Task prompt: Transcribe only the lines of the listing below from the one holding "match ReadSizeAndPushLimitAndDepthInlined ptr" through the one holding "if x_limit_end x", inclusive, without any change.
-*-
(** [group_depth_] starts at [INT_MIN]. *)
Definition INT_MIN : Z := - 2 ^ 31.
Definition INT_MAX : Z := 2 ^ 31 - 1.

Definition TrackCorrectEnding x : Ctx St := x_set_group_depth 0 x.
Definition Done ptr x : bool * option Z * Ctx St := DoneWithCheck ptr (x_group_depth x) x.
Definition depth x : Z := x_depth x.

(** The constructors: a depth, aliasing, and the flat input. *)
Definition ParseContext_new (d : Z) (aliasing : bool) (m : memory) (patch : Z) (z : St) (data size : Z)
    : Z * Ctx St :=
  InitFrom data size
    (mkCtx m 0 0 None 0 0 0 INT_MAX (if aliasing then kOnPatch else kNoAliasing) d INT_MIN patch z).
Definition ParseContext_spawn x (m : memory) (patch : Z) (z : St) (data size : Z) : Z * Ctx St :=
  InitFrom data size
    (mkCtx m 0 0 None 0 0 0 INT_MAX kNoAliasing (x_depth x) INT_MIN patch z).

(** The token is written only on success. *)
Definition ReadSizeAndPushLimitAndDepthInlined ptr x : option (Z * Z) * Ctx St :=
  let '(p, size) := ReadSize ReadSizeFallback (x_mem x) ptr in
  match p with
  | None => (None, x)
  | Some ptr =>
      if x_depth x <=? 0 then (None, x)
      else
        let '(old, x) := PushLimit ptr (i32 size) x in
        (Some (ptr, old), x_set_depth (x_depth x - 1) x)
  end.

(** The callbacks change the object that is parsed, of type [U]. *)
Context {U : Type}.
Implicit Types (u : U).

(** [ParseLengthDelimitedInlined], and [ParseMessage] with the parse loop of a
    message table. *)
Definition ParseLengthDelimitedInlined (func : Z -> U -> Ctx St -> option Z * U * Ctx St) ptr u x
    : option Z * U * Ctx St :=
  match ReadSizeAndPushLimitAndDepthInlined ptr x with
  | (None, x) => (None, u, x)
  | (Some (ptr, old), x) =>
      let '(p, u, x) := func ptr u x in
      let x := x_set_depth (x_depth x + 1) x in
      let '(ok, x) := PopLimit old x in
      (if negb ok then None else p, u, x)
  end.

Definition ParseMessage (ParseLoop : Z -> U -> Ctx St -> option Z * U * Ctx St) ptr u x
    : option Z * U * Ctx St :=
  ParseLengthDelimitedInlined ParseLoop ptr u x.

Definition ParseGroup (_InternalParse : Z -> U -> Ctx St -> option Z * U * Ctx St) ptr (tag : Z) u x
    : option Z * U * Ctx St :=
  let x := x_set_depth (x_depth x - 1) x in
  if x_depth x <? 0 then (None, u, x)
  else
    let x := x_set_group_depth (x_group_depth x + 1) x in
    let '(p, u, x) := _InternalParse ptr u x in
    let x := x_set_group_depth (x_group_depth x - 1) x in
    let x := x_set_depth (x_depth x + 1) x in
    let '(ok, x) := ConsumeEndGroup tag x in
    (if negb ok then None else p, u, x).

(** [ReadRepeatedFixed]: elements of [n] bytes, tags of [k] bytes. *)
Fixpoint ReadRepeatedFixed (fuel n k : nat) ptr (expected_tag : Z) (out : list Z) x : Z * list Z :=
  match fuel with
  | O => (ptr, out)
  | S fuel =>
      let out := out ++ [UnalignedLoad n (x_mem x) ptr] in
      let ptr := ptr + Z.of_nat n in
      if x_limit_end x <=? ptr then (ptr, out)
      else if UnalignedLoad k (x_mem x) ptr =? expected_tag
      then ReadRepeatedFixed fuel n k (ptr + Z.of_nat k) expected_tag out x
      else (ptr, out)
  end.

(** [num] elements of [n] bytes from [ptr]. *)
Fixpoint load_all (num n : nat) ptr (m : memory) : list Z :=
  match num with
  | O => []
  | S num => UnalignedLoad n m ptr :: load_all num n (ptr + Z.of_nat n) m
  end.

Fixpoint ReadPackedFixed_loop (fuel n : nat) ptr size nbytes (out : list Z) x
    : option (Z * Z) * list Z * Ctx St :=
  match fuel with
  | O => (None, out, x)
  | S fuel =>
      if nbytes <? size then
        let num := nbytes / Z.of_nat n in
        let block_size := num * Z.of_nat n in
        let out := out ++ load_all (Z.to_nat num) n ptr (x_mem x) in
        let size := size - block_size in
        if x_limit x <=? kSlopBytes then (None, out, x)
        else
          match Next x with
          | (None, x) => (None, out, x)
          | (Some ptr, x) =>
              let ptr := ptr + (kSlopBytes - (nbytes - block_size)) in
              ReadPackedFixed_loop fuel n ptr size (in_buffer ptr x) out x
          end
      else (Some (ptr, size), out, x)
  end.

Definition ReadPackedFixed (fuel n : nat) (ptr : option Z) size (out : list Z) x : option Z * list Z * Ctx St :=
  match ptr with
  | None => (None, out, x)
  | Some ptr =>
      match ReadPackedFixed_loop fuel n ptr size (in_buffer ptr x) out x with
      | (None, out, x) => (None, out, x)
      | (Some (ptr, size), out, x) =>
          let num := size / Z.of_nat n in
          let block_size := num * Z.of_nat n in
          if num =? 0 then (if size =? block_size then Some ptr else None, out, x)
          else
            let out := out ++ load_all (Z.to_nat num) n ptr (x_mem x) in
            let ptr := ptr + block_size in
            (if negb (size =? block_size) then None else Some ptr, out, x)
      end
  end.

(** [add] appends to the list of numbers read. *)
Fixpoint ReadPackedVarintArray (fuel : nat) ptr (e : Z) (out : list Z) (m : memory) : option Z * list Z :=
  match fuel with
  | O => (None, out)
  | S fuel =>
      if ptr <? e then
        match VarintParse64 VarintParseSlow64 m ptr with
        | (None, _) => (None, out)
        | (Some ptr, varint) => ReadPackedVarintArray fuel ptr e (out ++ [varint]) m
        end
      else (Some ptr, out)
  end.

(** The [while] loop of [ReadPackedVarint]; the local array [buf] lies at
    [buf_addr] and is zero behind the copied bytes. *)
Fixpoint ReadPackedVarint_loop (fuel : nat) (buf_addr : Z) ptr size (chunk_size : Z) (out : list Z) x
    : option Z * list Z * Ctx St :=
  match fuel with
  | O => (None, out, x)
  | S fuel' =>
      if chunk_size <? size then
        match ReadPackedVarintArray fuel ptr (x_buffer_end x) out (x_mem x) with
        | (None, out) => (None, out, x)
        | (Some ptr, out) =>
            let overrun := ptr - x_buffer_end x in
            if size - chunk_size <=? kSlopBytes then
              let buf := mem (pokes (bytes_at (x_mem x) (x_buffer_end x) 16 ++ replicate 10 0)
                                (mkCursor buf_addr (x_mem x))) in
              let e := buf_addr + (size - chunk_size) in
              match ReadPackedVarintArray fuel (buf_addr + overrun) e out buf with
              | (None, out) => (None, out, x)
              | (Some res, out) =>
                  (if negb (res =? e) then None else Some (x_buffer_end x + (res - buf_addr)), out, x)
              end
            else
              let size := size - (overrun + chunk_size) in
              if x_limit x <=? kSlopBytes then (None, out, x)
              else
                match Next x with
                | (None, x) => (None, out, x)
                | (Some ptr, x) =>
                    let ptr := ptr + overrun in
                    ReadPackedVarint_loop fuel' buf_addr ptr size (x_buffer_end x - ptr) out x
                end
        end
      else
        let e := ptr + size in
        match ReadPackedVarintArray fuel ptr e out (x_mem x) with
        | (None, out) => (None, out, x)
        | (Some ptr, out) => (if e =? ptr then Some ptr else None, out, x)
        end
  end.

(** [size_callback] sees the size first. *)
Definition ReadPackedVarint (fuel : nat) (buf_addr : Z) ptr (size_callback : Z -> U -> U) u (out : list Z) x
    : option Z * U * list Z * Ctx St :=
  let '(p, size) := ReadSize ReadSizeFallback (x_mem x) ptr in
  let size := i32 size in
  let u := size_callback size u in
  match p with
  | None => (None, u, out, x)
  | Some ptr =>
      let '(r, out, x) := ReadPackedVarint_loop fuel buf_addr ptr size (x_buffer_end x - ptr) out x in
      (r, u, out, x)
  end.

(** ** The generic parse loop *)

(** The methods of a field parser. *)
Record FieldSink := mkSink {
  AddVarint : Z -> Z -> U -> U;
  AddFixed64 : Z -> Z -> U -> U;
  AddFixed32 : Z -> Z -> U -> U;
  ParseLengthDelimited : Z -> Z -> U -> Ctx St -> option Z * U * Ctx St;
  sink_ParseGroup : Z -> Z -> U -> Ctx St -> option Z * U * Ctx St;
}.
Implicit Types (k : FieldSink).

(** An end-group tag never gets here; the code aborts on it. *)
Definition FieldParser (tag : Z) k ptr u x : outcome (option Z * U * Ctx St) :=
  let number := u32 (Z.shiftr tag 3) in
  if number =? 0 then Ret (None, u, x)
  else
    let type := Z.land tag 7 in
    if type =? WireType_value WIRETYPE_VARINT then
      match VarintParse64 VarintParseSlow64 (x_mem x) ptr with
      | (None, _) => Ret (None, u, x)
      | (Some ptr, value) => Ret (Some ptr, AddVarint k number value u, x)
      end
    else if type =? WireType_value WIRETYPE_FIXED64 then
      let value := UnalignedLoad 8 (x_mem x) ptr in
      Ret (Some (ptr + 8), AddFixed64 k number value u, x)
    else if type =? WireType_value WIRETYPE_LENGTH_DELIMITED then
      Ret (ParseLengthDelimited k number ptr u x)
    else if type =? WireType_value WIRETYPE_START_GROUP then
      Ret (sink_ParseGroup k number ptr u x)
    else if type =? WireType_value WIRETYPE_END_GROUP then Throw fatal_message
    else if type =? WireType_value WIRETYPE_FIXED32 then
      let value := UnalignedLoad 4 (x_mem x) ptr in
      Ret (Some (ptr + 4), AddFixed32 k number value u, x)
    else Ret (None, u, x).
Definition RepeatedField_copy (arena : option Z) (rhs : RepeatedField T) : outcome (RepeatedField T) :=
  let f := RepeatedField_new arena in
  if current_size rhs =? 0 then Ret f
  else
    let f := Grow 0 (current_size rhs) f in
    let '(_, f) := ExchangeCurrentSize (current_size rhs) f in
    store_slots 0 (in_use rhs) f.
Definition RepeatedField_range (forward : bool) (l : list T) : outcome (RepeatedField T) :=
  rf_Add_range forward l (RepeatedField_new None).
Definition rf_Assign_range (forward : bool) (l : list T) f : outcome (RepeatedField T) :=
  rf_Add_range forward l (rf_Clear f).

Definition rf_InternalSwap f other : RepeatedField T * RepeatedField T := (other, f).

(** [Swap]: this field and the other one afterwards. *)
Definition rf_Swap (same : bool) f other : outcome (RepeatedField T * RepeatedField T) :=
  if same then Ret (f, other)
  else if decide (GetOwningArena f = GetOwningArena other) then Ret (rf_InternalSwap f other)
  else
    do temp <- rf_MergeFrom f (RepeatedField_new (GetOwningArena other));
    do f <- rf_CopyFrom false other f;
    Ret (f, temp).

(** The move constructor and the move assignment: the new field, and what is
    left of the other one. *)
Definition RepeatedField_move other : outcome (RepeatedField T * RepeatedField T) :=
  let f := RepeatedField_new None in
  if decide (GetOwningArena other = None) then Ret (rf_InternalSwap f other)
  else do f <- rf_CopyFrom false other f; Ret (f, other).
Definition rf_move_assign (same : bool) other f : outcome (RepeatedField T * RepeatedField T) :=
  if same then Ret (f, other)
  else if decide (GetOwningArena f = GetOwningArena other) then Ret (rf_InternalSwap f other)
  else do f <- rf_CopyFrom false other f; Ret (f, other).

Definition SpaceUsedExcludingSelfLong f : Z :=
  if 0 <? total_size f then total_size f * size_of + kRepHeaderSize size_of else 0.
End field.

(** ** Facts *)

Lemma header_spec (size_of : Z) :
  0 < size_of -> 8 <= kRepHeaderSize size_of /\ size_of <= kRepHeaderSize size_of /\
  1 <= kRepHeaderSize size_of / size_of <= 15.
Proof.
  intros Hs. unfold kRepHeaderSize. pose proof (Z_div_mod_eq_full (Z.max 8 size_of + 7) 8) as Hd.
  pose proof (Z.mod_pos_bound (Z.max 8 size_of + 7) 8 ltac:(lia)) as Hm.
  set (h := (Z.max 8 size_of + 7) / 8 * 8) in *. assert (8 <= h /\ size_of <= h <= Z.max 8 size_of + 7) by lia.
  split; [lia|]. split; [lia|]. split; [apply Z.div_le_lower_bound; lia|].
  apply Z.lt_succ_r, Z.div_lt_upper_bound; lia.
Qed.

(** The new capacity is enough, an [int], and at least twice the old one until
    that overflows; no step of the computation overflows. *)
Lemma reserve_size (size_of total new_size : Z) :
  0 < size_of -> 0 <= total < new_size -> new_size <= int_max ->
  total = 0 \/ RepeatedFieldLowerClampLimit size_of <= total ->
  let c := CalculateReserveSize size_of total new_size in
  new_size <= c <= int_max /\ RepeatedFieldLowerClampLimit size_of <= c /\ (2 * total <= c \/ c = int_max).
Proof.
  intros Hs Ht Hn Hlow. destruct (header_spec size_of Hs) as (H1 & H2 & H3).
  unfold CalculateReserveSize, RepeatedFieldLowerClampLimit in *. cbv zeta.
  destruct (Z.ltb_spec new_size (kRepHeaderSize size_of / size_of)) as [Hl|Hl].
  { unfold int_max in *. lia. }
  destruct (Z.ltb_spec ((int_max - kRepHeaderSize size_of) / 2) total) as [Hc|Hc].
  { unfold int_max in *. lia. }
  assert (2 * total <= int_max - kRepHeaderSize size_of).
  { pose proof (Z.mul_div_le (int_max - kRepHeaderSize size_of) 2). lia. }
  assert (kRepHeaderSize size_of / size_of <= kRepHeaderSize size_of).
  { apply Z.div_le_upper_bound; [lia|]. nia. }
  unfold int_max in *. lia.
Qed.

Lemma inserts_split {A} c (s l : list A) :
  (c + length s <= length l)%nat -> list_inserts c s l = take c l ++ s ++ drop (c + length s) l.
Proof.
  intros Hl. rewrite <- (take_drop c l) at 1. replace c with (length (take c l) + 0)%nat at 1 by (rewrite length_take; lia).
  rewrite list_inserts_app_r. f_equal. rewrite <- (take_drop (length s) (drop c l)) at 1.
  rewrite list_inserts_0_r by (rewrite length_take, length_drop; lia). by rewrite drop_drop.
Qed.

Section facts.
Context {T : Type} (size_of : Z) (Hsize : 0 < size_of).
Implicit Types (f g other : RepeatedField T) (v : T) (l : list (option T)).

(** The representation invariant: the sizes are [int]s in order, and the store
    is an array of [total_size] slots, or the arena when that is zero. *)
Definition rep_ok f : Prop :=
  0 <= current_size f <= total_size f /\ total_size f <= int_max /\
  Z.of_nat (length (elements f)) = total_size f /\
  match arena_or_elements f with
  | Arena_ptr _ => total_size f = 0
  | Elements _ _ => RepeatedFieldLowerClampLimit size_of <= total_size f
  end.

(** [f'] has the elements [l], on the same arena and with no less room. *)
Definition becomes f f' l : Prop :=
  rep_ok f' /\ in_use f' = l /\ GetOwningArena f' = GetOwningArena f /\ total_size f <= total_size f'.

Lemma new_ok a : rep_ok (RepeatedField_new (T := T) a) /\ in_use (RepeatedField_new (T := T) a) = [] /\
  GetOwningArena (RepeatedField_new (T := T) a) = a.
Proof. unfold rep_ok, int_max. simpl. split; [lia|]. by split. Qed.

Lemma in_use_length f : rep_ok f -> Z.of_nat (length (in_use f)) = current_size f.
Proof. intros (H1 & H2 & H3 & _). unfold in_use. rewrite length_take. lia. Qed.

Lemma lower_pos : 1 <= RepeatedFieldLowerClampLimit size_of.
Proof. destruct (header_spec size_of Hsize) as (_ & _ & ?). unfold RepeatedFieldLowerClampLimit. lia. Qed.

Lemma arena_of f :
  rep_ok f -> GetOwningArena f = match arena_or_elements f with Arena_ptr a | Elements a _ => a end.
Proof.
  intros (H1 & H2 & H3 & H4). unfold GetOwningArena, rep_arena. pose proof lower_pos.
  destruct (arena_or_elements f); [by rewrite H4|]. by destruct (Z.eqb_spec (total_size f) 0); [lia|].
Qed.

Lemma becomes_refl f : rep_ok f -> becomes f f (in_use f).
Proof. intros Hf. unfold becomes. by split_and!. Qed.

Lemma becomes_trans f1 f2 f3 l1 l2 : becomes f1 f2 l1 -> becomes f2 f3 l2 -> becomes f1 f3 l2.
Proof. intros (A1 & A2 & A3 & A4) (B1 & B2 & B3 & B4). unfold becomes. split_and!; try done; [congruence|lia]. Qed.

(** Growing keeps the elements and makes room. *)
Lemma Grow_spec new_size f :
  rep_ok f -> total_size f < new_size -> new_size <= int_max ->
  becomes f (Grow size_of (current_size f) new_size f) (in_use f) /\
  total_size (Grow size_of (current_size f) new_size f) = CalculateReserveSize size_of (total_size f) new_size /\
  new_size <= total_size (Grow size_of (current_size f) new_size f) /\
  current_size (Grow size_of (current_size f) new_size f) = current_size f.
Proof.
  intros Hf Ht Hn. pose proof Hf as (H1 & H2 & H3 & H4). pose proof lower_pos.
  destruct (reserve_size size_of (total_size f) new_size Hsize ltac:(lia) Hn) as ([Hc1 Hc2] & Hc3 & _).
  { destruct (arena_or_elements f); [by left|by right]. }
  set (c := CalculateReserveSize size_of (total_size f) new_size) in *.
  assert (Ea : (if decide (GetOwningArena f = None)
    then Z.min ((AllocateAtLeast (kRepHeaderSize size_of + size_of * c) - kRepHeaderSize size_of) / size_of) int_max
    else c) = c).
  { destruct (decide _); [|done]. unfold AllocateAtLeast.
    replace (kRepHeaderSize size_of + size_of * c - kRepHeaderSize size_of) with (c * size_of) by lia.
    rewrite Z.div_mul by lia. lia. }
  unfold Grow, GrowNoAnnotate. fold c. rewrite Ea. simpl.
  set (moved := if (0 <? total_size f) && (0 <? current_size f)
    then take (Z.to_nat (current_size f)) (elements f) else []).
  assert (Em : moved = in_use f).
  { unfold moved, in_use. destruct (Z.ltb_spec 0 (total_size f)); simpl;
      [destruct (Z.ltb_spec 0 (current_size f)); [done|]|];
      (replace (Z.to_nat (current_size f)) with 0%nat by lia; done). }
  clearbody moved. subst moved. pose proof (in_use_length f Hf) as Hlen.
  split; [|by split_and!]. unfold becomes.
  assert (Hok : rep_ok (mkField (current_size f) c (Elements (GetOwningArena f)
    (in_use f ++ replicate (Z.to_nat c - length (in_use f)) None)))).
  { unfold rep_ok, elements. simpl. rewrite length_app, length_replicate. split_and!; try lia. }
  split; [done|]. split; [|split; [by rewrite arena_of|simpl; lia]].
  unfold in_use at 1, elements. simpl. rewrite take_app_le by lia. apply take_ge. lia.
Qed.

Lemma elements_set s f :
  length s = length (elements f) -> elements (set_elements s f) = s /\
  current_size (set_elements s f) = current_size f /\ total_size (set_elements s f) = total_size f /\
  (rep_ok f -> rep_ok (set_elements s f) /\ GetOwningArena (set_elements s f) = GetOwningArena f).
Proof.
  intros Hl. assert (He : elements (set_elements s f) = s /\
    current_size (set_elements s f) = current_size f /\ total_size (set_elements s f) = total_size f).
  { unfold set_elements, elements in *. destruct (arena_or_elements f) eqn:E; simpl in *; [|done].
    rewrite E. split_and!; [|done..]. by destruct s. }
  destruct He as (E1 & E2 & E3). split_and!; try done. intros (H1 & H2 & H3 & H4).
  assert (Hok : rep_ok (set_elements s f)).
  { unfold rep_ok. rewrite E1, E2, E3, Hl. split_and!; try done; try lia.
    unfold set_elements. by destruct (arena_or_elements f) eqn:E; simpl; [rewrite E|]. }
  split; [done|]. rewrite !arena_of by done. unfold set_elements.
  by destruct (arena_or_elements f) eqn:E; simpl; [rewrite E|].
Qed.

Lemma resize_ok n f :
  rep_ok f -> 0 <= n <= total_size f ->
  rep_ok (with_size n f) /\
  GetOwningArena (with_size n f) = GetOwningArena f.
Proof.
  intros (H1 & H2 & H3 & H4) Hn. split; [|done]. unfold rep_ok, elements in *. simpl. by split_and!; try lia.
Qed.

Lemma forget_length n (s : list (option T)) : 0 <= n <= Z.of_nat (length s) -> length (forget n s) = length s.
Proof. intros Hn. unfold forget. rewrite length_app, length_take, length_replicate. lia. Qed.

(** Shrinking keeps the first elements. *)
Lemma shrink_spec n f :
  rep_ok f -> 0 <= n <= current_size f ->
  becomes f (ExchangeCurrentSize n f).2 (take (Z.to_nat n) (in_use f)) /\
  current_size (ExchangeCurrentSize n f).2 = n /\ total_size (ExchangeCurrentSize n f).2 = total_size f.
Proof.
  intros Hf Hn. pose proof Hf as (H1 & H2 & H3 & _). unfold ExchangeCurrentSize. simpl.
  set (g := if n <? current_size f then set_elements (forget n (elements f)) f else f).
  assert (Hg : rep_ok g /\ GetOwningArena g = GetOwningArena f /\ total_size g = total_size f /\
    take (Z.to_nat n) (elements g) = take (Z.to_nat n) (elements f)).
  { subst g. destruct (Z.ltb_spec n (current_size f)); [|done].
    destruct (elements_set (forget n (elements f)) f (forget_length n (elements f) ltac:(lia))) as (E1 & E2 & E3 & E4).
    destruct (E4 Hf) as [E5 E6]. split_and!; try done. rewrite E1. unfold forget.
    rewrite take_app_le by (rewrite length_take; lia). rewrite take_take. f_equal. lia. }
  destruct Hg as (G1 & G2 & G3 & G4). rewrite <- G3.
  destruct (resize_ok n g G1 ltac:(lia)) as [R1 R2].
  split; [|done]. split; [done|]. split; [|split; [by rewrite R2|simpl; lia]].
  unfold in_use, elements in *. simpl. rewrite G4, take_take. f_equal. lia.
Qed.

(** Writing behind the elements in use, where there is room. *)
Lemma append_spec s f :
  rep_ok f -> current_size f + Z.of_nat (length s) <= total_size f ->
  exists f', (let '(i, f) := ExchangeCurrentSize (current_size f + Z.of_nat (length s)) f in store_slots i s f) = Ret f' /\
    becomes f f' (in_use f ++ s) /\ total_size f' = total_size f.
Proof.
  intros Hf Hr. pose proof Hf as (H1 & H2 & H3 & _). unfold ExchangeCurrentSize.
  destruct (Z.ltb_spec (current_size f + Z.of_nat (length s)) (current_size f)); [lia|].
  destruct (resize_ok (current_size f + Z.of_nat (length s)) f Hf ltac:(lia)) as [R1 R2].
  set (g := with_size _ _) in *. assert (Eg : elements g = elements f) by done.
  unfold store_slots. rewrite Eg. rewrite (proj2 (Z.leb_le 0 _)) by lia.
  rewrite (proj2 (Z.leb_le _ _)) by lia. simpl. eexists. split; [reflexivity|].
  destruct (elements_set (list_inserts (Z.to_nat (current_size f)) s (elements f)) g) as (E1 & E2 & E3 & E4).
  { by rewrite length_inserts. }
  destruct (E4 R1) as [E5 E6]. split; [|by rewrite E3].
  split; [done|]. split; [|split; [by rewrite E6|rewrite E3; simpl; lia]].
  unfold in_use. rewrite E1, E2, inserts_split, app_assoc by lia. simpl.
  rewrite take_app_le by (rewrite length_app, length_take; lia).
  apply take_ge. rewrite length_app, length_take. lia.
Qed.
-*-
Solution for this exercise:
  match ReadSizeAndPushLimitAndDepthInlined ptr x with
  | (None, x) => (None, u, x)
  | (Some (ptr, old), x) =>
      let '(p, u, x) := func ptr u x in
      let x := x_set_depth (x_depth x + 1) x in
      let '(ok, x) := PopLimit old x in
      (if negb ok then None else p, u, x)
  end.

Definition ParseMessage (ParseLoop : Z -> U -> Ctx St -> option Z * U * Ctx St) ptr u x
    : option Z * U * Ctx St :=
  ParseLengthDelimitedInlined ParseLoop ptr u x.

Definition ParseGroup (_InternalParse : Z -> U -> Ctx St -> option Z * U * Ctx St) ptr (tag : Z) u x
    : option Z * U * Ctx St :=
  let x := x_set_depth (x_depth x - 1) x in
  if x_depth x <? 0 then (None, u, x)
  else
    let x := x_set_group_depth (x_group_depth x + 1) x in
    let '(p, u, x) := _InternalParse ptr u x in
    let x := x_set_group_depth (x_group_depth x - 1) x in
    let x := x_set_depth (x_depth x + 1) x in
    let '(ok, x) := ConsumeEndGroup tag x in
    (if negb ok then None else p, u, x).

(** [ReadRepeatedFixed]: elements of [n] bytes, tags of [k] bytes. *)
Fixpoint ReadRepeatedFixed (fuel n k : nat) ptr (expected_tag : Z) (out : list Z) x : Z * list Z :=
  match fuel with
  | O => (ptr, out)
  | S fuel =>
      let out := out ++ [UnalignedLoad n (x_mem x) ptr] in
      let ptr := ptr + Z.of_nat n in
      if x_limit_end x <=? ptr then (ptr, out)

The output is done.